The Woodstock Observers founder, as well as first editor and publisher, was David Watson. Trained as a printer, Watson established the newspaper in 1820, two years after settling in Woodstock. He transferred ownership of the paper in 1823 to Rufus Colton who expanded its coverage and renamed it the Woodstock Observer and Windsor and Orange County Gazette. By 1828 Colton reported that the receipts from subscriptions and advertising were not sufficient to meet the paper's expenses and his decision to continue publishing was only in the hope conditions might improve. They did not, and the newspaper ceased publication in June 1832.
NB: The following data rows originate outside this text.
Lemma CInv_released Q c0 c i s0 s a b r t0 :
  CInv Q [] c0 -> slots c0 !! i = Some s0 -> s_slots v !! i = Some t0 -> same i c0 c -> slots c = <[i := s]> (slots c0) ->
  tx_msgbuf_ s0 = Some b -> cur_req_num_ s = cur_req_num_ s0 -> s_cur_req_num_ t0 = cur_req_num_ s0 ->
  (cur_req_num_ s0, a) ∈ started c0 -> (cur_req_num_ s0, r) ∈ responses v ->
  num_tx_ s = rqs a + rss r - 1 -> num_rx_ s = num_tx_ s -> wheel_ c = wheel_ c0 -> wheel_ok (wheel_ c) i s ->
  0 <= credits_ c -> credits_ c = credits_ c0 + (num_tx_ s0 - num_rx_ s0) -> num_rx_ s0 < num_tx_ s0 -> sent c = sent c0 ->
  CInv Q [] (released i s c).
Proof.
  intros HI Hs Ht0 Hsame Hl Hb Hcur Hsc Ha Hr Htx Hrx Hwh Hwi Hc0 Hc Hlt Hsent.
  destruct (ci_listed _ _ _ _ _ _ _ HI i s0 Hs) as [F1 F2 F3 F4]. assert (i ∉ Q) as HQ by (intros H; destruct (F3 H) as (_ & ? & ?); lia).
  destruct HI as [C1 C2 C3 C4 C5 C6 C7 C8 C9 C10 C11 C12 C13 C14 C15]. destruct Hsame as [E1 E2 E3 E4 E5 E6 E7 E8 E9].
  assert (i < 8)%nat as Hi by (apply lookup_lt_Some in Hs; lia).
  assert (slots (released i s c) = <[i := set_tx None s]> (slots c0)) as Hls by (cbn; rewrite Hl; apply list_insert_insert_eq).
  assert (forall j t, slots (released i s c) !! j = Some t -> j = i /\ t = set_tx None s \/ j <> i /\ slots c0 !! j = Some t) as Hcase.
  { intros j t Ht. rewrite Hls in Ht. apply list_lookup_insert_Some in Ht as [(-> & -> & _)|[? ?]]; auto. }
  assert (i ∉ sslot_free_vec_ c0) as Hnf by (intros H; apply F1 in H; congruence).
  unfold released in *. split; cbn [set_logs set_queues set_slots set_free slots credits_ sslot_free_vec_ enq_req_backlog_ stallq_ wheel_
    active_rpcs local_session_num_ remote_session_num_ sent started conts] in *; rewrite ?E1, ?E2, ?E4, ?E5, ?E6, ?E7, ?E8, ?Hwh, ?Hsent.
  - rewrite Hls, length_insert. exact C1.
  - exact C2.
  - intros j t [[-> ->]|[Hj Ht]]%Hcase; [|auto]. exists t0. split; [exact Ht0|]. apply (ClIdle _ _ _ _ _ _ _ a r); cbn; rewrite ?Hcur; auto.
  - intros j t [[-> ->]|[Hj Ht]]%Hcase; [cbn; rewrite Hcur|]; auto.
  - intros j t [[-> ->]|[Hj Ht]]%Hcase; [|auto]. rewrite Hwh in Hwi. destruct Hwi as (ks & K1 & K2 & K3 & K4).
    exists ks. split; [exact K1|]. split; [exact K2|]. split; [|exact K4]. intros k Hk. destruct (K3 k Hk) as [? _]. lia.
  - intros j t [[-> ->]|[Hj Ht]]%Hcase.
    + split; cbn; [split; [reflexivity|left]|rewrite list_elem_of_filter; tauto|contradiction|tauto].
    + destruct (C6 j t Ht) as [L1 L2 L3 L4]. split; cbn; rewrite ?E1, ?E4, ?list_elem_of_filter, ?elem_of_cons; tauto.
  - rewrite Hls, (outstanding_insert _ _ s0 _ Hs). cbn. lia.
  - destruct C8 as (? & ? & ?). split; [apply NoDup_cons; auto|auto].
  - intros j. rewrite elem_of_cons, list_elem_of_filter. intros [[->|H]|[H|[[_ H]|H]]]; auto.
  - exact C10.
  - intros n a' Hin. destruct (C11 n a' Hin) as (A1 & A2 & t & A3 & A4). split; [exact A1|]. split; [exact A2|]. rewrite Hls.
    destruct (decide (slot_of n = i)) as [Ei|Hj]; [|exists t; rewrite list_lookup_insert_ne by congruence; auto].
    exists (set_tx None s). rewrite Ei, list_lookup_insert_eq by lia. split; [reflexivity|]. rewrite Ei, Hs in A3. injection A3 as <-. cbn. lia.
  - exact C12.
  - exact C13.
  - exact C14.
  - exact C15.
Qed.

(** The continuation has run. *)
Definition continued (n t : Z) (d : bytes) (c : client) : client := set_logs (sent c) (started c) ((n, t, d) :: conts c) c.

Lemma CInv_continued Q X c n a d : CInv Q X c -> n ∉ handled (conts c) -> (n, a) ∈ started c -> (n, d) ∈ responses v ->
  (forall j t, slots c !! j = Some t -> tx_msgbuf_ t <> None -> cur_req_num_ t <> n) -> CInv Q X (continued n (a_tag a) d c).
Proof.
  intros [C1 C2 C3 C4 C5 C6 C7 C8 C9 C10 C11 C12 C13 C14 C15] Hn Ha Hd Hne.
  assert (forall j t, slots c !! j = Some t -> tx_msgbuf_ t <> None -> cur_req_num_ t ∉ handled (conts c) ->
    cur_req_num_ t ∉ handled ((n, a_tag a, d) :: conts c)) as Hnew.
  { intros j t Ht Htx Hni [H|H]%elem_of_cons; [exact (Hne j t Ht Htx H)|contradiction]. }
  split; auto.
  - intros i s Hs. destruct (C3 i s Hs) as (s0 & Hs0 & Hok). exists s0. split; [exact Hs0|]. pose proof (Hnew i s Hs) as Hi.
    destruct Hok; [eapply ClNew|eapply ClIdle|eapply ClReq|eapply ClResp]; eauto; apply Hi; congruence || assumption.
  - intros i s Hs. destruct (C6 i s Hs). split; auto.
  - cbn. apply NoDup_cons. auto.
  - intros n' t d' [[= -> -> ->]|H]%elem_of_cons; [eauto|apply C14, H].
Qed.

(** ** What an operation of the client leaves *)

(** Every request that has been put into a slot is completed or in its slot. *)
Definition tracked (c : client) : Prop :=
  forall n a, (n, a) ∈ started c -> n ∈ handled (conts c) \/ exists s, slots c !! slot_of n = Some s /\ cur_req_num_ s = n /\ tx_msgbuf_ s <> None.

Record good (c : client) : Prop := {
  go_inv : CInv (stallq_ c) [] c;
  go_backlog : enq_req_backlog_ c <> [] -> sslot_free_vec_ c = [];
  go_tracked : tracked c
}.

Lemma good_same i c c' s s' : good c -> CInv (stallq_ c') [] c' -> same i c c' -> slots c !! i = Some s -> slots c' !! i = Some s' ->
  cur_req_num_ s' = cur_req_num_ s -> tx_msgbuf_ s' = tx_msgbuf_ s -> good c'.
Proof.
  intros [G1 G2 G3] HI [E1 E2 E3 E4 E5 E6 E7 E8 E9] Hs Hs' Hc Ht. split; [exact HI|rewrite E1, E2; exact G2|].
  intros n a. rewrite E7, E8. intros Hin. destruct (G3 n a Hin) as [H|(t & H1 & H2 & H3)]; [auto|]. right.
  destruct (decide (slot_of n = i)) as [Ei|Hj]; [|exists t; rewrite E9 by exact Hj; auto].
  rewrite Ei in *. assert (t = s) as -> by congruence. exists s'. split; [exact Hs'|]. split; congruence.
Qed.

(** A request enters: those before it stay tracked. *)
Lemma good_accepted a c c' : good c -> CInv (stallq_ c') [] c' -> accepted a c c' -> good c'.
Proof.
  intros [G1 G2 G3] HI [(Hfree & ->)|(i & rest & s & Hfree & Hs & E1 & E2 & E3 & E4 & E5 & s' & Hs' & Htx & Hcur)].
  - split; [exact HI|intros _; exact Hfree|exact G3].
  - split; [exact HI| |].
    + rewrite E1, E2. intros H. apply G2 in H. congruence.
    + destruct (free_slot cap cs ss v _ [] c i s G1 Hs ltac:(rewrite Hfree; left)) as (Hnone & _).
      pose proof (ci_cur _ _ _ _ _ _ _ G1 i s Hs) as (Hslot & Hpos & _).
      intros n a'. rewrite E3, E4. intros [[= -> ->]|Hin]%elem_of_cons.
      * right. exists s'. rewrite slot_of_next, Hslot by exact Hpos. auto.
      * destruct (G3 n a' Hin) as [H|(t & H1 & H2 & H3)]; [auto|]. right. exists t.
        rewrite E5; [auto|]. intros Ei. rewrite Ei in H1. congruence.
Qed.

(** ** [finish_resp] *)

Lemma length_free_lt Q X c i s : CInv Q X c -> slots c !! i = Some s -> tx_msgbuf_ s <> None -> (length (sslot_free_vec_ c) < 8)%nat.
Proof.
  intros HI Hs Htx. destruct (ci_listed _ _ _ _ _ _ _ HI i s Hs) as [L1 _ _ _]. pose proof (ci_nodup _ _ _ _ _ _ _ HI) as (Hnd & _).
  assert (i < 8)%nat as Hi by (apply lookup_lt_Some in Hs; rewrite (ci_len _ _ _ _ _ _ _ HI) in Hs; exact Hs).
  assert (NoDup (i :: sslot_free_vec_ c)) as Hnd' by (apply NoDup_cons; split; [rewrite L1; exact Htx|exact Hnd]).
  assert (length (i :: sslot_free_vec_ c) <= length (seq 0 8))%nat as Hle; [|cbn in Hle; lia].
  apply submseteq_length, NoDup_submseteq; [exact Hnd'|]. intros j Hj. apply elem_of_seq. cbn. split; [lia|].
  apply elem_of_cons in Hj as [->|Hj]; [exact Hi|apply (ci_range _ _ _ _ _ _ _ HI); auto].
Qed.

Lemma wheel_idle w i s : wheel_ok w i s -> num_rx_ s = num_tx_ s -> wheel_count_ s = 0.
Proof. intros (ks & _ & _ & K3 & K4 & _) E. destruct ks as [|k ks]; [exact K4|]. destruct (K3 k ltac:(left)). lia. Qed.

Definition tracked_but (m : Z) (c : client) : Prop :=
  forall n a, (n, a) ∈ started c -> n = m \/ n ∈ handled (conts c) \/ exists s, slots c !! slot_of n = Some s /\ cur_req_num_ s = n /\ tx_msgbuf_ s <> None.

Lemma good_continued c m a d : CInv (stallq_ c) [] c -> (enq_req_backlog_ c <> [] -> sslot_free_vec_ c = []) -> tracked_but m c ->
  m ∉ handled (conts c) -> (m, a) ∈ started c -> (m, d) ∈ responses v ->
  (forall j t, slots c !! j = Some t -> tx_msgbuf_ t <> None -> cur_req_num_ t <> m) -> good (continued m (a_tag a) d c).
Proof.
  intros HI HB HT Hn Ha Hd Hne. split; [apply CInv_continued; assumption|exact HB|].
  intros n' a' Hin. cbn. destruct (HT n' a' Hin) as [->|[H|H]]; [left; left|left; right; exact H|right; exact H].
Qed.

(** From the release of slot [i] on: a request of the backlog enters, and the continuation runs. *)
Lemma wp_finish_tail u i m a d c s : CInv (stallq_ c) [] c -> tracked_but m c -> m ∉ handled (conts c) -> (m, a) ∈ started c ->
  (m, d) ∈ responses v -> Z.of_nat (length (started c)) < 2 ^ 41 -> slots c !! i = Some s -> tx_msgbuf_ s = None -> cur_req_num_ s = m ->
  (enq_req_backlog_ c <> [] -> sslot_free_vec_ c = [i]) ->
  wp (let* backlog := gets enq_req_backlog_ in
      (match backlog with
       | [] => ret tt
       | args :: _ =>
           let* free := gets sslot_free_vec_ in
           p_assert (length free =? 1)%nat ;;;
           enqueue_request u args ;;;
           modify (fun c => set_backlog (tail (enq_req_backlog_ c)) c)
       end) ;;;
      modify (fun c => set_logs (sent c) (started c) ((m, a_tag a, d) :: conts c) c))%M (fun _ => good) c.
Proof.
  intros HI HT Hn Ha Hd Hlen Hs Htx Hcur HB. pose proof (ci_cur _ _ _ _ _ _ _ HI i s Hs) as (Hslot & Hpos & _). rewrite Hcur in Hslot, Hpos.
  assert (forall j t, slots c !! j = Some t -> tx_msgbuf_ t <> None -> cur_req_num_ t <> m) as Hne.
  { intros j t Ht Htn Hm. destruct (ci_cur _ _ _ _ _ _ _ HI j t Ht) as (Hj & _). rewrite Hm, Hslot in Hj. subst j. congruence. }
  apply wp_bind, wp_gets, wp_bind. destruct (enq_req_backlog_ c) as [|args rest] eqn:Hbl.
  { apply wp_ret, wp_modify. apply good_continued; auto. rewrite Hbl. congruence. }
  specialize (HB ltac:(discriminate)). pose proof (ci_backlog _ _ _ _ _ _ _ HI) as Hargs. rewrite Hbl in Hargs. apply Forall_cons in Hargs as [Harg Hrest].
  apply wp_bind, wp_gets. rewrite HB. apply wp_bind, wp_assert; [reflexivity|]. apply wp_bind.
  eapply wp_mono; [apply (wp_enqueue_request cap cs ss v Hndr u args c HI Harg Hlen)|].
  intros ? c' (HI' & [(Hfree & _)|(i' & rest' & s1 & Hfree & Hs1 & E1 & E2 & E3 & E4 & E5 & s' & Hs' & Htx' & Hcur')]); [congruence|].
  assert (i' = i) as -> by congruence. assert (rest' = []) as -> by congruence. assert (s1 = s) as -> by congruence. rewrite Hcur in *.
  apply wp_modify, wp_modify. rewrite E2, Hbl. cbn [tail].
  apply good_continued; cbn; rewrite ?E1, ?E3, ?E4; auto.
  - apply CInv_backlog; assumption.
  - intros n' a'. cbn. rewrite E3, E4. intros [[= -> ->]|Hin]%elem_of_cons.
    + right; right. exists s'. rewrite slot_of_next, Hslot by exact Hpos. auto.
    + destruct (HT n' a' Hin) as [H|[H|(t & H1 & H2 & H3)]]; [auto|auto|]. right; right. exists t.
      rewrite E5; [auto|]. intros Ei. rewrite Ei in H1. congruence.
  - right. exact Ha.
  - intros j t Ht Htn. destruct (decide (j = i)) as [->|Hj].
    + rewrite Hs' in Ht. injection Ht as <-. rewrite Hcur'. unfold kSessionReqWindow. lia.
    + rewrite E5 in Ht by exact Hj. apply (Hne j t Ht Htn).
Qed.

Lemma wp_finish_resp u c0 c i s0 s a b r t0 :
  good c0 -> slots c0 !! i = Some s0 -> s_slots v !! i = Some t0 -> same i c0 c -> slots c = <[i := s]> (slots c0) ->
  tx_msgbuf_ s0 = Some b -> cur_req_num_ s = cur_req_num_ s0 -> s_cur_req_num_ t0 = cur_req_num_ s0 ->
  (cur_req_num_ s0, a) ∈ started c0 -> (cur_req_num_ s0, r) ∈ responses v ->
  num_tx_ s = rqs a + rss r - 1 -> num_rx_ s = num_tx_ s -> wheel_ c = wheel_ c0 -> wheel_ok (wheel_ c) i s ->
  0 <= credits_ c -> credits_ c = credits_ c0 + (num_tx_ s0 - num_rx_ s0) -> num_rx_ s0 < num_tx_ s0 -> sent c = sent c0 ->
  tag_ s = a_tag a -> contents (resp_msgbuf_ s) = r -> Z.of_nat (length (started c0)) < 2 ^ 41 ->
  wp (finish_resp u i) (fun _ c' => good c') c.
Proof.
  intros [HI HB HT] Hs Ht0 Hsame Hl Hb Hcur Hsc Ha Hr Htx Hrx Hwh Hwi Hc0 Hc Hlt Hsent Htag Hresp Hlen.
  pose proof (CInv_released _ c0 c i s0 s a b r t0 HI Hs Ht0 Hsame Hl Hb Hcur Hsc Ha Hr Htx Hrx Hwh Hwi Hc0 Hc Hlt Hsent) as HI1.
  assert (slots c !! i = Some s) as Hsc1 by (rewrite Hl; apply list_lookup_insert_eq, lookup_lt_is_Some; eauto).
  destruct (ci_slots _ _ _ _ _ _ _ HI i s0 Hs) as (t1 & _ & Hok).
  destruct (cl_active ss _ _ _ _ _ _ a b Hok (ci_started_once _ _ _ _ _ _ _ HI) Hb Ha) as (_ & _ & Hnc & _).
  pose proof (ci_cur _ _ _ _ _ _ _ HI i s0 Hs) as (Hslot & _). set (n := cur_req_num_ s0) in *.
  pose proof Hsame as [E1 E2 E3 E4 E5 E6 E7 E8 E9].
  apply wp_bind, (wp_slot_at i c s _ Hsc1), wp_bind, wp_assert; [apply Z.eqb_eq, (wheel_idle _ _ _ Hwi Hrx)|].
  apply wp_bind, (wp_upd_slot i _ c s _ Hsc1), wp_bind, wp_modify, wp_bind, wp_gets. cbn [set_queues set_slots sslot_free_vec_]. rewrite E1.
  pose proof (length_free_lt _ [] c0 i s0 HI Hs ltac:(congruence)) as Hfl. apply wp_bind, wp_assert; [apply Nat.ltb_lt, Hfl|].
  apply wp_bind, wp_modify. rewrite <- E1. change (set_free _ _) with (released i s c). apply wp_bind, wp_gets.
  set (c1 := released i s c) in *. assert (slots c1 !! i = Some (set_tx None s)) as Hs1
    by (cbn; apply list_lookup_insert_eq, lookup_lt_is_Some; eauto).
  assert (forall j, j <> i -> slots c1 !! j = slots c0 !! j) as Hoth
    by (intros j Hj; cbn; rewrite list_lookup_insert_ne by congruence; apply E9, Hj).
  assert (tracked_but n c1) as HT1.
  { intros n' a'. cbn [c1 released set_free set_queues set_slots started conts]. rewrite E7, E8. intros Hin.
    destruct (HT n' a' Hin) as [H|(t & H1 & H2 & H3)]; [auto|]. destruct (decide (slot_of n' = i)) as [Ei|Hj].
    - left. rewrite Ei, Hs in H1. injection H1 as <-. symmetry. exact H2.
    - right; right. exists t. rewrite Hoth by exact Hj. auto. }
  rewrite Hcur, Htag. fold n. change (take _ _) with (contents (resp_msgbuf_ s)). rewrite Hresp.
  apply (wp_finish_tail u i n a r c1 (set_tx None s)); auto.
  - change (stallq_ c1) with (stallq_ c). rewrite E3. exact HI1.
  - change (conts c1) with (conts c). rewrite E8. exact Hnc.
  - change (started c1) with (started c). rewrite E7. exact Ha.
  - change (started c1) with (started c). rewrite E7. exact Hlen.
  - change (enq_req_backlog_ c1) with (enq_req_backlog_ c). change (sslot_free_vec_ c1) with (i :: sslot_free_vec_ c).
    rewrite E1, E2. intros H. rewrite (HB H). reflexivity.
Qed.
The Woodstock Observer marked the second attempt to establish a newspaper in Woodstock, an earlier effort having also failed. Back issues of the Woodstock Observer, and of the Woodstock Observer and Windsor and Orange County Gazette, are archived by the Library of Congress.

===Staff===
Aside from Watson and Colton's editorship of the paper, assistant editors were Benjamin F. Kendall (1827–1828) and B.F. Fellows (1830), among others.

==Editorial position==
An editorial statement penned by Watson for the debut issue affirmed the paper's intent to be strictly non-partisan:

Since the political elements of our government have ceased to war with each other; and since those of the European world are generally marked with the same character – no political animadiversions shall be admitted into our paper, tainted, in the slightest degree, with the acrimony of party.

Under Colton's management, however, the paper came to take an editorial line supportive of the National Republican Party. In 1829 another Vermont newspaper, the North Star, accused the Woodstock Observer of being a "little Masonic pop-gun" owing to its vocal opposition to the Anti-Masonic Party. (Rufus Colton was, himself, a Master Mason.)